[[ DATA SHOWN, beginning ]]

(** * Thin-film boundary-value scripts: a shallow embedding

    The repository is a collection of Python scripts that set up the
    third-order equation  h''' = -0.01 / (h^2 + h)  as a first-order system
    for [scipy.integrate.solve_bvp] / [solve_ivp], together with one script
    that plots the Cox-Voinov law.  This file embeds the functions those
    scripts define (right-hand sides, boundary residuals, initial guesses,
    post-solve evaluation, closed-form profiles) and proves properties of
    them.

    Numbers.  A Python float is modelled by the real number it stands for.
    What is modelled there is the point where NumPy leaves the real numbers:
    a division by zero, the logarithm of a non-positive number or a
    fractional power of a negative number make NumPy emit a RuntimeWarning
    and store inf or nan.  Such an operation ends the computation with
    [Err NonFinite]; Python exceptions proper end it with [Err IndexError]
    or [Err ValueError].  Where a statement depends on rounding, the
    right-hand sides are also evaluated on binary64 floats ([Float64]) and
    over the reals with a rounding after every operation ([Rounded]). *)

From Stdlib Require Import Floats.
From Stdlib Require Import String.
From Stdlib Require Import Reals Lra Lia List Arith Bool.
Import ListNotations.
Open Scope R_scope.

[[ DATA SHOWN, end ]]

Restate word for word only the lines above from the line containing "for [scipy.integrate.solve_bvp] /" to the line containing "fractional power of", both of them included.

    for [scipy.integrate.solve_bvp] / [solve_ivp], together with one script
    that plots the Cox-Voinov law.  This file embeds the functions those
    scripts define (right-hand sides, boundary residuals, initial guesses,
    post-solve evaluation, closed-form profiles) and proves properties of
    them.

    Numbers.  A Python float is modelled by the real number it stands for.
    What is modelled there is the point where NumPy leaves the real numbers:
    a division by zero, the logarithm of a non-positive number or a
    fractional power of a negative number make NumPy emit a RuntimeWarning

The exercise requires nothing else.